_What to produce_
Repeat exactly, and only, the lines of the entries below from the one with "Definition _initGroupSequence : string" through the one with "mkGroupSequence (tableName seq) (step", both ends included.

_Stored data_
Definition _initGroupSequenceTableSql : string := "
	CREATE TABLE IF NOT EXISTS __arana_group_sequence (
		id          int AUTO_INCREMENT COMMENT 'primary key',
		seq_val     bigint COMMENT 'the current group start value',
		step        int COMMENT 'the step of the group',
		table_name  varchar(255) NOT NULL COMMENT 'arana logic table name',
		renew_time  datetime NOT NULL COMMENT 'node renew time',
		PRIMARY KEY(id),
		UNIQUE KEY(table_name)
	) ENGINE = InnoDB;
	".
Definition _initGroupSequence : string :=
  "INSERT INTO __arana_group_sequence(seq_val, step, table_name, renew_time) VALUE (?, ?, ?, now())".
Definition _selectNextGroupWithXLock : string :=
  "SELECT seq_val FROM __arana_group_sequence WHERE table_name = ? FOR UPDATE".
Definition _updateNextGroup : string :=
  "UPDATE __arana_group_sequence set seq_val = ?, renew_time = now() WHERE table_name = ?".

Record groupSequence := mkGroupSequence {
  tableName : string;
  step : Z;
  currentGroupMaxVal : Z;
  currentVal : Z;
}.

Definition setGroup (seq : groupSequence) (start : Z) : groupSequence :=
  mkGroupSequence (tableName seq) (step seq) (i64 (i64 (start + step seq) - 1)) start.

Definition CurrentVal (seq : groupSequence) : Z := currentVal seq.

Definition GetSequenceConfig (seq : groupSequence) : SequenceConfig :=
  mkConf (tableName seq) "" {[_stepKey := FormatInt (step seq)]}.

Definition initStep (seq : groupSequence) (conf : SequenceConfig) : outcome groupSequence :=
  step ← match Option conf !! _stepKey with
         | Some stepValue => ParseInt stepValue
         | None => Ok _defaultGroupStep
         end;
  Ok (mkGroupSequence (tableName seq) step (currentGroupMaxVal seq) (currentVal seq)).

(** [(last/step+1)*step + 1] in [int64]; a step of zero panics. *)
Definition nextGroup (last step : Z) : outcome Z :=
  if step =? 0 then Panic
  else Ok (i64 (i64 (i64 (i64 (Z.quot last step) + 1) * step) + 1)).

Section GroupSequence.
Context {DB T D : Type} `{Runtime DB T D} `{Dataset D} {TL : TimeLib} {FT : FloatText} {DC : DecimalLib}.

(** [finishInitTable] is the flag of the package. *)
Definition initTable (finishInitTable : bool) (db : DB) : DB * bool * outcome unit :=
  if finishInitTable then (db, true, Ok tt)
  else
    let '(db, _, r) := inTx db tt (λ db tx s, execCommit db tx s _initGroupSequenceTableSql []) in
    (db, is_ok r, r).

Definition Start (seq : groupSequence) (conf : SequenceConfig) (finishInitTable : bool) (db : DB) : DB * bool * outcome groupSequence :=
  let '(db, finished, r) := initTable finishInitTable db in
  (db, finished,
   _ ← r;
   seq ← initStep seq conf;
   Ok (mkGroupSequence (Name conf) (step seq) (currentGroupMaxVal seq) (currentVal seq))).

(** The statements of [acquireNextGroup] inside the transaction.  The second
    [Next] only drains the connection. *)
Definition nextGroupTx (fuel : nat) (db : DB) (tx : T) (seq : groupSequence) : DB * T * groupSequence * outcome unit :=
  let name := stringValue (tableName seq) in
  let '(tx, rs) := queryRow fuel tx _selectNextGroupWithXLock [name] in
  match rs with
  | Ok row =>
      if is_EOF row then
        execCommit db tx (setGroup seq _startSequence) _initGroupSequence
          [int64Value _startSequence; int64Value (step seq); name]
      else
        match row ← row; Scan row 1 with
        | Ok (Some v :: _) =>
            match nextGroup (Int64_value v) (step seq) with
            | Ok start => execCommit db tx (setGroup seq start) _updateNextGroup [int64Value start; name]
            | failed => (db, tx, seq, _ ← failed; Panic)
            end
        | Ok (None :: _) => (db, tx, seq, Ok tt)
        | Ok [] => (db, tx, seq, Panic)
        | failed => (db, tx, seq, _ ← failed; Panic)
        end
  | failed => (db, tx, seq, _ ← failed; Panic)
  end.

_Result for this exercise_
Definition _initGroupSequence : string :=
  "INSERT INTO __arana_group_sequence(seq_val, step, table_name, renew_time) VALUE (?, ?, ?, now())".
Definition _selectNextGroupWithXLock : string :=
  "SELECT seq_val FROM __arana_group_sequence WHERE table_name = ? FOR UPDATE".
Definition _updateNextGroup : string :=
  "UPDATE __arana_group_sequence set seq_val = ?, renew_time = now() WHERE table_name = ?".

Record groupSequence := mkGroupSequence {
  tableName : string;
  step : Z;
  currentGroupMaxVal : Z;
  currentVal : Z;
}.

Definition setGroup (seq : groupSequence) (start : Z) : groupSequence :=
  mkGroupSequence (tableName seq) (step seq) (i64 (i64 (start + step seq) - 1)) start.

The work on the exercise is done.